A HISTÓRIA: Uma donzela obediente aceita casar com um bonito príncipe, mas o conto de fadas assume contornos de pesadelo quando descobre que a família real a quer sacrificar para saldar uma dívida ancestral. Presa numa gruta com um dragão, a donzela tem de lutar com unhas e dentes pela sobrevivência.

"A Donzela": disponível na Netflix a partir de 8 de março.


Crítica: Francisco Quintas

O sucesso de uma estrela sempre foi relativamente fácil de medir. Mas é uma hipótese que a conjugação das últimas causas sociais de Hollywood, nomeadamente o movimento #MeToo, com o advento dos serviços de streaming e das redes sociais, tenha permitido a certos atores e atrizes gerirem a sua carreira de modo mais autónomo.

Portanto, não é espantoso – aliás, é imensamente admirável – que Millie Bobby Brown, a talentosa protagonista de “Stranger Things” (2016 - ), tenha tomado decisões profissionais certeiras na ambiciosa corrida pelo estrelato internacional.

Após uma entrada tímida no cinema 'blockbuster', não demorou muito para o contrato com a Netflix progredir para uma parceria de produção executiva. A primeira aposta foi o divertido “Enola Holmes”, que a plataforma 'resgatou' numa compra à Warner Bros. durante a pandemia em 2020, que propunha a perspetiva da irmã mais nova do icónico detetive inglês e teve uma sequela em 2022.

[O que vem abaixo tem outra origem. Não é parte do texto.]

(** C6: a send is retried on the error 'Timed Out' only, at most
    [MAX_RETRIES] = 3 times, with a sleep of [RETRY_DELAY] = 3000 ms before
    each retry: when the first [k <= 3] attempts time out and the next one
    does not (or [k = 3]), exactly [k + 1] attempts are made and the outcome
    is that of the last one, so an error other than a timeout ([k = 0]) is
    not retried. When the send ends in an error the message's ledger row is
    marked failed and the error is thrown on; when it returns a transport
    message id the [try] block ends with the row sent and carrying that
    id. And the result of the block follows from what the transport does
    with the contents of the message (the media, then the text): when each
    gets through after at most three timeouts, the block returns the
    transport id of the last one, after exactly the calls of the run, and
    the row is sent with that id; when one of them is rejected with another
    error, or times out a fourth time, the block throws that error and the
    row is failed. *)
Theorem send_attempt_retries_then_marks_ledger :
  (forall jid c k w,
     (k <= MAX_RETRIES)%nat ->
     (forall i, (i < k)%nat ->
        transport (sends w + i)%nat jid c = Rejected "Timed Out") ->
     (k = MAX_RETRIES \/ transport (sends w + k)%nat jid c <> Rejected "Timed Out") ->
     sendWithRetry transport jid c 0 w
     = (outcome_result (transport (sends w + k)%nat jid c), after_attempts k jid c w))
  /\ (forall jid c dbId what w r0,
        row_of dbId w = Some r0 ->
        (forall e, fst (sendWithRetry transport jid c 0 w) = Throw e ->
           exists w', guardedSend transport jid c dbId what w = (Throw e, w')
                      /\ row_of dbId w' = Some (with_status FAILED r0))
        /\ (forall id w1, sendWithRetry transport jid c 0 w = (Ok (Some id), w1) ->
              guardedSend transport jid c dbId what w = (Ok (Some id), w1)))
  /\ (forall message mediaPayload instanceId filePath scheduleTime w res w',
        processMessage transport jitter message mediaPayload instanceId filePath
          scheduleTime w = (res, w') ->
        (forall e, res = Throw e -> status_of (next_insert_id w) w' = Some FAILED)
        /\ (forall id, res = Ok (Some id) -> id <> ""%string -> next_insert_id w <> 0 ->
              exists r, row_of (next_insert_id w) w' = Some r
                        /\ mm_message_status r = SENT
                        /\ mm_whatsapp_message_id r = Some id))
  /\ (forall message mediaPayload instanceId filePath scheduleTime w n' res,
        run transport (number message ++ "@s.whatsapp.net") (sends w)
          (contentsOf message mediaPayload instanceId w) None n' res ->
        exists w',
          processMessage transport jitter message mediaPayload instanceId filePath
            scheduleTime w = (res, w')
          /\ sends w' = n'
          /\ (forall e, res = Throw e ->
                status_of (next_insert_id w) w' = Some FAILED)
          /\ (forall id, res = Ok (Some id) -> id <> ""%string ->
                next_insert_id w <> 0 ->
                exists r, row_of (next_insert_id w) w' = Some r
                          /\ mm_message_status r = SENT
                          /\ mm_whatsapp_message_id r = Some id)).
Proof.
  assert (forall message mediaPayload instanceId filePath scheduleTime w res w',
            processMessage transport jitter message mediaPayload instanceId filePath
              scheduleTime w = (res, w') ->
            (forall e, res = Throw e -> status_of (next_insert_id w) w' = Some FAILED)
            /\ (forall id, res = Ok (Some id) -> id <> ""%string ->
                  next_insert_id w <> 0 ->
                  exists r, row_of (next_insert_id w) w' = Some r
                            /\ mm_message_status r = SENT
                            /\ mm_whatsapp_message_id r = Some id)) as Hledger.
  { intros message mediaPayload instanceId filePath scheduleTime w res w' Hrun.
    pose proof (processMessage_cases _ _ _ _ _ _ _ _ Hrun) as Hc. cbv zeta in Hc.
    split.
    + intros e ->. exact Hc.
    + intros id -> Hid Hn. apply Hc; [| exact Hn].
      simpl. destruct (String.eqb id "") eqn:E; [| reflexivity].
      apply String.eqb_eq in E. contradiction. }
  split; [| split; [| split; [exact Hledger |]]].
  - intros jid c k w Hk Ht Hl. unfold sendWithRetry.
    now apply sendWithRetry_left_spec.
  - intros jid c dbId what w r0 Hr. split.
    + intros e He.
      destruct (guardedSend transport jid c dbId what w) as [res w'] eqn:Eg.
      pose proof (guardedSend_cases jid c dbId what w r0 res w' Hr Eg) as (_ & Hg).
      destruct res as [wa | e'].
      * destruct Hg as (_ & Hs & _). rewrite Hs in He. discriminate.
      * destruct Hg as (Hrow & [Hs | Hs]); rewrite Hs in He; [| discriminate].
        injection He as ->. eauto.
    + intros id w1 Hs.
      destruct (guardedSend transport jid c dbId what w) as [res w'] eqn:Eg.
      pose proof (guardedSend_cases jid c dbId what w r0 res w' Hr Eg) as (_ & Hg).
      destruct res as [wa | e'].
      * destruct Hg as (_ & Hs' & _). rewrite Hs in Hs'. now injection Hs' as <- <-.
      * destruct Hg as (_ & [Hs' | Hs']); rewrite Hs in Hs'; discriminate.
  - intros message mediaPayload instanceId filePath scheduleTime w n' res Hrun.
    destruct (processMessage_sendAll message mediaPayload instanceId filePath
                scheduleTime w) as (w3 & Hs3 & _ & _ & Heq).
    destruct (sendAll_run _ (next_insert_id w) _ _ _ _ _ Hrun w3 Hs3)
      as (w4 & Hsend & Hs4).
    assert (exists w',
              processMessage transport jitter message mediaPayload instanceId filePath
                scheduleTime w = (res, w') /\ sends w' = n') as (w' & Hp & Hs').
    { rewrite Heq. unfold bind at 1. rewrite Hsend.
      destruct res as [wa | e]; [| now exists w4].
      unfold bind, lift, liftv, ret.
      pose proof (updateMessageWithWhatsAppId_sends (next_insert_id w) wa
                    (sleep (getRandomDelay jitter w4) w4)) as Hu.
      destruct (updateMessageWithWhatsAppId _ _ _) as [b w5].
      exists w5. split; [reflexivity |]. simpl in Hu. congruence. }
    exists w'. split; [exact Hp |]. split; [exact Hs' |].
    exact (Hledger _ _ _ _ _ _ _ _ Hp).
Qed.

Previsto para este ano está “The Eletric State”, dos irmãos Joe e Anthony Russo, realizadores de quatro filmes Marvel, incluindo “Vingadores: Guerra do Infinito” (2018) e “Endgame” (2019). Menos bem que 2024 tenha começado com “A Donzela”.

É respeitável a vontade da atriz de 20 anos, feitos em fevereiro, em querer contar histórias focadas em personagens femininas e desconstruir estereótipos de género. Desta vez, dissecou os contos de fadas sobre o valente cavaleiro que resgata a donzela indefesa – “damsel in distress” – das garras de um dragão. O problema principal do mais recente trabalho do espanhol Juan Carlos Fresnadillo, com experiência em terror ("28 Semanas Depois", "Intrusos"), foi ter sobreposto as boas intenções a quaisquer virtudes técnicas e narrativas, numa aula de feminismo para totós cuja moral se torna evidente nos primeiros minutos.

A começar pelo guião, da autoria de Dan Mazeau, ninguém menos que o autor do esqueleto de “Velocidade Furiosa X” (2023), a caracterização do mundo fantástico é quase inexistente, composto por pouco mais que os hectares verdejantes e montanhosos de Tomar e Santarém – valha-nos a beleza – e um contexto limitadíssimo. Não conhecemos o passado nem a ordem social daquele reino. Somos apenas convidados a aceitar figurantes e atores vestidos a rigor à frente de uma tela verde ou dos azulejos do Mosteiro da Batalha.

Ainda que o elenco tenha a desculpa de ter recebido um texto macérrimo de conteúdo para trabalhar e óbvio no retrato dos seus temas, fica difícil de imaginar que direção recebeu. Angela Bassett esforça-se imenso, mas cai para momentos de 'overacting' e melodrama. Ray Winstone e Robin Wright estão num piloto automático de puro frete e enfado, à espera que a câmara pare. E os jovens Nick Robinson e Brooke Carter poderiam ter vincado a sua presença se não tivessem recebido personagens tão desinteressantes e inconsequentes.

Poderíamos dizer que a própria Millie Bobby Brown eleva o material medíocre, mas é seguro supor que a maioria da construção da personagem terá provido, como aconteceu em “Enola Holmes”, dos seus 'inputs' criativos. Mesmo que o trabalho de atriz beneficie de um segundo ato assente, sobretudo, na ação em tempo real – a personagem resolve a sua situação sozinha e calada –, não se compreende como se optou por uma lista tão cansativa de conveniências, faltas de lógica, buracos de enredo, momentos involuntariamente engraçados e uma das piores bandas de efeitos visuais dalguma grande produção da Netflix.

Quando se reserva esperança na chance de “A Donzela” recuperar o investimento do espectador, este é deixado incrédulo com sequências ofensivas de tão pouco investimento que os responsáveis parecem ter posto nele. O filme é curto. Valha-nos mais isso.